WNS Holdings has acquired Kipi.ai

WNS Holdings has acquired Kipi.ai

WNS Holdings Limited, a digital-led business transformation and services company, announced today that it has acquired Kipi.ai, a leader in data modernization and democratization services focused on the Snowflake platform.

Founded in 2021 and headquartered in Houston, Texas, Kipi.ai offers strategy, execution, and managed service capabilities across data engineering, advanced analytics, and data science. The company, recognized as a Snowflake Elite Partner, brings one of the world’s largest Snowflake talent pools to WNS with around 600 SnowPro certifications globally.

Kipi.ai’s more than 600 employees include data engineers, solutions architects, data scientists, and business analysts. The company has developed over 250 proprietary accelerators, enablers, applications, and solutions leveraging AI, machine learning, generative AI, and advanced analytics.

Jason Small, Founder and CEO of Kipi.ai, expressed enthusiasm about the acquisition, stating, “Kipi.ai is excited to join forces with WNS, an industry leader in digitally-led business transformation services. The strong cultural alignment and complementary service offerings between our two firms will unlock the full potential of AI and offer opportunities to grow and better serve our global clients.”

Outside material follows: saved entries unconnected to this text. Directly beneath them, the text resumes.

(** C6.  Along every run of the service worker (below 2^53 calls, where
    [++messageId] is exact), no call is settled twice, a settled call has left
    the pending table, and a call is resolved only with a message that carries
    its own id; a message settles no call but the one whose id it carries,
    and a message whose id is not pending settles nothing and leaves the
    pending table as it is.  A call is registered under an id that is not in
    use, next to the entries that are there.  A response is handed to the
    reaction of the very call that is pending under its id: that call's
    request is answered from this message, and every other entry stays as it
    is.  Likewise the timeout of a call rejects through the reaction of that
    call, and a disconnect queues, in table order, the reaction of each
    pending call with the rejection. *)
Theorem C6_calls_settle_at_most_once_and_by_their_own_id (ok : bool) (es : list Event) :
  messageId (fst (run ok es)) < MAX_EXACT ->
  NoDup (settled_ids (snd (run ok es))) /\
  (forall id, In id (settled_ids (snd (run ok es))) ->
     map_has Z.eqb id (pendingCallbacks (fst (run ok es))) = false) /\
  (forall id m, In (EResolve id m) (snd (run ok es)) -> m_id m = JNum id) /\
  (forall m e,
     In e (settlements (effects_of (step (EvNativeMessage m) (fst (run ok es))))) ->
     exists n, m_id m = JNum n /\ settled_id e = Some n) /\
  (forall m,
     pending_has (m_id m) (pendingCallbacks (fst (run ok es))) = false ->
     settlements (effects_of (step (EvNativeMessage m) (fst (run ok es)))) = [] /\
     pendingCallbacks (world_of (step (EvNativeMessage m) (fst (run ok es)))) =
       pendingCallbacks (fst (run ok es))) /\
  (forall env action data k,
     port_absent (fst (run ok es)) && negb (env_connect_ok env) = false ->
     env_post_error env = None ->
     map_has Z.eqb (js_incr (messageId (fst (run ok es))))
       (pendingCallbacks (fst (run ok es))) = false /\
     map_get Z.eqb (js_incr (messageId (fst (run ok es))))
       (pendingCallbacks (world_of (sendNativeMessage env action data k (fst (run ok es)))))
       = Some k /\
     (forall n c,
        map_get Z.eqb n (pendingCallbacks (fst (run ok es))) = Some c ->
        map_get Z.eqb n
          (pendingCallbacks (world_of (sendNativeMessage env action data k (fst (run ok es)))))
          = Some c)) /\
  (forall m n c,
     m_id m = JNum n ->
     map_get Z.eqb n (pendingCallbacks (fst (run ok es))) = Some c ->
     microtasks (world_of (dispatch (EvNativeMessage m) (fst (run ok es)))) =
       [MtAwait c (settlement_of m)] /\
     responses (effects_of (step (EvNativeMessage m) (fst (run ok es)))) =
       caller_answer c (settlement_of m) /\
     (forall n' c',
        n' <> n ->
        map_get Z.eqb n' (pendingCallbacks (fst (run ok es))) = Some c' ->
        map_get Z.eqb n'
          (pendingCallbacks (world_of (step (EvNativeMessage m) (fst (run ok es))))) =
          Some c')) /\
  (forall id t rest c,
     take_due_timer id (clock (fst (run ok es))) (timers (fst (run ok es))) =
       Some (t, rest) ->
     map_get Z.eqb id (pendingCallbacks (fst (run ok es))) = Some c ->
     t_callback t = c /\
     microtasks (world_of (dispatch (EvTimer id) (fst (run ok es)))) =
       [MtAwait c (Rejected TIMED_OUT)] /\
     responses (effects_of (step (EvTimer id) (fst (run ok es)))) =
       caller_answer c (Rejected TIMED_OUT)) /\
  (nativePort (fst (run ok es)) <> None ->
   microtasks (world_of (dispatch EvDisconnect (fst (run ok es)))) =
     map (fun kc => MtAwait (snd kc) (Rejected DISCONNECTED))
       (pendingCallbacks (fst (run ok es)))).
Proof.
  intros Hmax. destruct (run_inv ok es Hmax) as (Hwf & Hnd & Hs & Hres).
  pose proof (run_open ok es) as Hopen.
  set (w := fst (run ok es)) in *.
  destruct Hwf as ((Hpnd & Hle & Htm) & _ & Hmt).
  split; [exact Hnd|]. split; [intros id Hin; now apply Hs|]. split; [exact Hres|].
  split; [|split; [|split; [|split; [|split]]]].
  - intros m e Hin. rewrite <- settlements_loud in Hin.
    pose proof (step_bridge_trans (EvNativeMessage m) w) as Ht.
    rewrite bridge_of_eta in Ht. inversion Ht; subst.
    + match goal with H : [] = loud _ |- _ => rewrite <- H in Hin end. destruct Hin.
    + match goal with H : [_] = loud _ |- _ => rewrite <- H in Hin end.
      exists n. split; [assumption|].
      unfold settle_effect in Hin. destruct (truthy (m_error m)); simpl in Hin;
        destruct Hin as [<-|[]]; reflexivity.
  - intros m Hno.
    pose proof (step_bridge_trans (EvNativeMessage m) w) as Ht.
    rewrite bridge_of_eta in Ht. rewrite <- settlements_loud.
    inversion Ht; subst.
    + split; auto.
    + exfalso.
      match goal with Hid : m_id m = JNum _, Hg : map_get _ _ _ = Some _ |- _ =>
        rewrite (pending_has_get _ _ _ _ Hid Hg) in Hno end.
      discriminate.
  - intros env action data k Hp He.
    assert (Hfresh : map_has Z.eqb (js_incr (messageId w)) (pendingCallbacks w) = false).
    { rewrite (js_incr_exact _ Hmax). now apply fresh_id_absent. }
    split; [exact Hfresh|].
    rewrite sendNativeMessage_eq, Hp, He. cbv zeta. cbn [world_of fst snd pendingCallbacks].
    split; [apply (map_get_set_same Z.eqb Z.eqb_spec)|].
    intros n c Hg.
    rewrite (map_get_set_other Z.eqb Z.eqb_spec); [exact Hg|].
    intros ->. rewrite (map_get_has Z.eqb), Hg in Hfresh. discriminate.
  - intros m n c Hid Hg.
    destruct (Hopen n c Hg) as (Hport & Hpos).
    assert (Hn : n <> 0) by lia.
    destruct (response_runs_the_pending_reaction w m n c Hmt Hport Hid Hn Hg)
      as (H1 & H2 & H3).
    split; [exact H1|]. split; [exact H2|].
    intros n' c' Hne Hg'. rewrite H3.
    rewrite (map_get_delete_other Z.eqb Z.eqb_spec) by assumption. exact Hg'.
  - intros id t rest c Ht Hg.
    destruct (take_due_timer_spec _ _ _ _ _ Ht) as (Hin & Hid & _).
    assert (Hc : t_callback t = c).
    { destruct (Htm t Hin) as (_ & _ & Hsame). symmetry. apply Hsame.
      rewrite Hid. exact Hg. }
    assert (Hh : map_has Z.eqb (t_id t) (pendingCallbacks w) = true)
      by (rewrite Hid, (map_get_has Z.eqb), Hg; reflexivity).
    destruct (timeout_runs_the_captured_reaction w id t rest Hmt Ht Hh) as (H1 & H2).
    rewrite Hc in H1, H2. auto.
  - intros Hp. destruct w as [np pc dc mid tm mt ck so].
    cbn [dispatch]. rewrite world_of_bind.
    cbn [get value_of world_of fst snd nativePort] in *.
    destruct np as [p|]; [|now elim Hp].
    rewrite onDisconnect_eq. cbn in Hmt. subst mt. reflexivity.
Qed.

Lemma C6_calls_settle_at_most_once_witness :
  messageId (fst (run true duplicate_response_run)) < MAX_EXACT /\
  settled_ids (snd (run true duplicate_response_run)) = [1; 2] /\
  NoDup (settled_ids (snd (run true duplicate_response_run))).
Proof.
  split; [reflexivity|]. split; [reflexivity|].
  apply (C6_calls_settle_at_most_once_and_by_their_own_id true duplicate_response_run).
  reflexivity.
Defined.

(** ** Timeouts *)

Lemma bridge_trans_keeps_download_call (w : World) np' pc' mid' tm' ck' e l n d :
  bridge_wf (bridge_of w) -> messageId w < MAX_EXACT ->
  bridge_trans w (np', pc', mid', tm', ck') e l ->
  map_get Z.eqb n (pendingCallbacks w) = Some (CallDownload d) ->
  map_has Z.eqb n pc' = false ->
  e = EvDisconnect \/ exists m, e = EvNativeMessage m /\ m_id m = JNum n.
Proof.
  intros (Hnd & Hle & Htm) Hmax H Hg Hgone.
  pose proof (fresh_id_absent _ _ Hle) as Hfresh.
  pose proof (js_incr_exact _ Hmax) as Hid.
  assert (Hhas : map_has Z.eqb n (pendingCallbacks w) = true)
    by (rewrite (map_get_has Z.eqb), Hg; reflexivity).
  assert (Hother : forall n', n' <> n ->
            map_has Z.eqb n (map_delete Z.eqb n' (pendingCallbacks w)) = true).
  { intros n' Hne. rewrite (map_get_has Z.eqb),
      (map_get_delete_other Z.eqb Z.eqb_spec), Hg by auto. reflexivity. }
  inversion H; subst; rewrite ?Hid in *; try congruence.
  - (* sent *)
    exfalso. apply (map_has_false Z.eqb Z.eqb_spec) in Hgone. apply Hgone.
    apply (map_keys_set Z.eqb Z.eqb_spec). right.
    now apply (map_has_In Z.eqb Z.eqb_spec).
  - (* threw *)
    rewrite (map_delete_set_absent Z.eqb Z.eqb_spec) in Hgone by assumption.
    congruence.
  - (* response *)
    destruct (Z.eq_dec n0 n) as [->|Hne]; [right; eauto|].
    rewrite Hother in Hgone by assumption. discriminate.
  - (* disconnect *)
    now left.
  - (* timeout *)
    exfalso.
    match goal with Hd : take_due_timer _ _ _ = Some _ |- _ =>
      destruct (take_due_timer_spec _ _ _ _ _ Hd) as (Hin & _) end.
    destruct (Htm t Hin) as (_ & Hnot & Hsame).
    destruct (Z.eq_dec (t_id t) n) as [E|Hne].
    + rewrite E in Hsame. rewrite <- (Hsame _ Hg) in Hnot. discriminate.
    + rewrite Hother in Hgone by assumption. discriminate.
Qed.

Lemma map_has_delete_iff (n id : Z) (pc : JsMap Z Caller) :
  NoDup (map_keys pc) ->
  map_has Z.eqb id (map_delete Z.eqb n pc) = true <->
  id <> n /\ map_has Z.eqb id pc = true.
Proof.
  intros Hnd. destruct (Z.eq_dec id n) as [->|Hne].
  - rewrite (map_delete_removes Z.eqb Z.eqb_spec) by assumption.
    split; [discriminate | intros [H _]; now elim H].
  - rewrite !(map_get_has Z.eqb), (map_get_delete_other Z.eqb Z.eqb_spec) by assumption.
    tauto.
Qed.

Lemma map_has_set_iff (n id : Z) (k : Caller) (pc : JsMap Z Caller) :
  map_has Z.eqb id (map_set Z.eqb n k pc) = true <->
  id = n \/ map_has Z.eqb id pc = true.
Proof.
  rewrite !(map_has_In Z.eqb Z.eqb_spec). apply (map_keys_set Z.eqb Z.eqb_spec).
Qed.

(** ** A timeout stays armed while its call is pending *)

Lemma take_due_timer_split (id now : Z) (l : list Timer) (t : Timer) (rest : list Timer) :
  take_due_timer id now l = Some (t, rest) ->
  forall x, In x l -> x = t \/ In x rest.
Proof.
  revert rest. induction l as [|y l IH]; simpl; intros rest H x Hx; [contradiction|].
  destruct ((t_id y =? id) && (t_due y <=? now)).
  - inversion H; subst. destruct Hx as [->|Hx]; auto.
  - destruct (take_due_timer id now l) as [[t' r']|]; [|discriminate].
    inversion H; subst. destruct Hx as [->|Hx]; [right; now left|].
    destruct (IH r' eq_refl x Hx) as [->|Hr]; [now left | right; now right].
Qed.

Lemma take_due_timer_some (id now : Z) (l : list Timer) (x : Timer) :
  In x l -> t_id x = id -> t_due x <= now ->
  exists t rest, take_due_timer id now l = Some (t, rest).
Proof.
  induction l as [|y l IH]; simpl; intros Hx Hid Hdue; [contradiction|].
  destruct ((t_id y =? id) && (t_due y <=? now)) eqn:E; [eauto|].
  destruct Hx as [->|Hx].
  - apply andb_false_iff in E. destruct E as [E|E]; [apply Z.eqb_neq in E | apply Z.leb_gt in E];
      lia.
  - destruct (IH Hx Hid Hdue) as (t & rest & ->). eauto.
Qed.

Lemma take_due_timer_none (id now : Z) (l : list Timer) :
  (forall x, In x l -> t_id x = id -> now < t_due x) ->
  take_due_timer id now l = None.
Proof.
  induction l as [|y l IH]; simpl; intros H; [reflexivity|].
  destruct ((t_id y =? id) && (t_due y <=? now)) eqn:E.
  - apply andb_true_iff in E. destruct E as [E1 E2].
    apply Z.eqb_eq in E1. apply Z.leb_le in E2.
    specialize (H y (or_introl eq_refl) E1). lia.
  - rewrite IH; [reflexivity|]. intros x Hx. apply H. now right.
Qed.

(** The timeout [t0] of call [t_id t0]: it is the only timeout of that call,
    and it is armed as long as the call is pending. *)
Lemma bridge_trans_keeps_timer (w : World) np' pc' mid' tm' ck' e l (t0 : Timer) :
  bridge_wf (bridge_of w) -> messageId w < MAX_EXACT ->
  bridge_trans w (np', pc', mid', tm', ck') e l ->
  t_id t0 <= messageId w ->
  (forall t, In t (timers w) -> t_id t = t_id t0 -> t = t0) ->
  (map_has Z.eqb (t_id t0) (pendingCallbacks w) = true -> In t0 (timers w)) ->
  t_id t0 <= mid' /\
  (forall t, In t tm' -> t_id t = t_id t0 -> t = t0) /\
  (map_has Z.eqb (t_id t0) pc' = true -> In t0 tm').
Proof.
  intros (Hnd & Hle & Htm) Hmax H Hid Huniq Harmed.
  pose proof (js_incr_exact _ Hmax) as Hincr.
  assert (Hafter : forall action k t,
            In t (timers_after action (js_incr (messageId w)) (clock w) k (timers w)) ->
            t_id t = t_id t0 -> t = t0).
  { intros action k t Hin Ht. unfold timers_after in Hin.
    destruct (String.eqb action "download"); [now apply Huniq|].
    apply in_app_or in Hin. destruct Hin as [Hin|[<-|[]]]; [now apply Huniq|].
    simpl in Ht. lia. }
  assert (Hkeep : forall action k,
            In t0 (timers w) ->
            In t0 (timers_after action (js_incr (messageId w)) (clock w) k (timers w))).
  { intros action k Hin. unfold timers_after.
    destruct (String.eqb action "download"); [assumption | apply in_or_app; now left]. }
  inversion H; subst; rewrite ?Hincr in *.
  - auto.
  - auto.
  - auto.
  - (* sent *)
    split; [lia|]. split; [apply Hafter|].
    intros Hh. apply Hkeep, Harmed.
    apply map_has_set_iff in Hh. destruct Hh as [E|Hh]; [lia | exact Hh].
  - (* threw *)
    split; [lia|]. split; [apply Hafter|].
    intros Hh. apply Hkeep, Harmed.
    apply map_has_delete_iff in Hh;
      [|now apply (map_set_NoDup Z.eqb Z.eqb_spec)].
    destruct Hh as (_ & Hh).
    apply map_has_set_iff in Hh. destruct Hh as [E|Hh]; [lia | exact Hh].
  - (* response *)
    split; [assumption|]. split; [assumption|].
    intros Hh. apply Harmed. apply map_has_delete_iff in Hh; tauto.
  - (* disconnect *)
    split; [assumption|]. split; [assumption|]. intros Hh. discriminate Hh.
  - (* timeout *)
    match goal with Hd : take_due_timer _ _ _ = Some _ |- _ =>
      pose proof (take_due_timer_spec _ _ _ _ _ Hd) as (_ & _ & _ & Hsub);
      pose proof (take_due_timer_split _ _ _ _ _ Hd) as Hsplit end.
    split; [assumption|]. split; [intros x Hx; apply Huniq; auto|].
    intros Hh. apply map_has_delete_iff in Hh; [|assumption].
    destruct Hh as (Hne & Hh).
    destruct (Hsplit t0 (Harmed Hh)) as [E|Hin]; [congruence | exact Hin].
  - (* stale timeout *)
    match goal with Hd : take_due_timer _ _ _ = Some _ |- _ =>
      pose proof (take_due_timer_spec _ _ _ _ _ Hd) as (_ & _ & _ & Hsub);
      pose proof (take_due_timer_split _ _ _ _ _ Hd) as Hsplit end.
    split; [assumption|]. split; [intros x Hx; apply Huniq; auto|].
    intros Hh.
    destruct (Hsplit t0 (Harmed Hh)) as [E|Hin]; [|exact Hin].
    subst t0. congruence.
Qed.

Keshav Murugesh, CEO of WNS, welcomed the Kipi.ai team, saying, “We believe that Kipi’s market-differentiated data modernization capabilities and talented team are an excellent fit for WNS. Together, we will leverage domain expertise and scalable AI solutions to drive decision intelligence and efficiencies, and to create new revenue streams. We strongly believe that this strategic business combination can deliver enhanced value for all our key stakeholders including clients, employees, and shareholders.”

The acquisition is expected to accelerate WNS’ Analytics and AI practice, though it is not anticipated to materially impact fiscal 2025 fourth quarter revenue or profitability. Kipi.ai is projected to contribute approximately 2% to WNS’ revenue less repair payments and to be neutral to adjusted diluted earnings per share in fiscal 2026.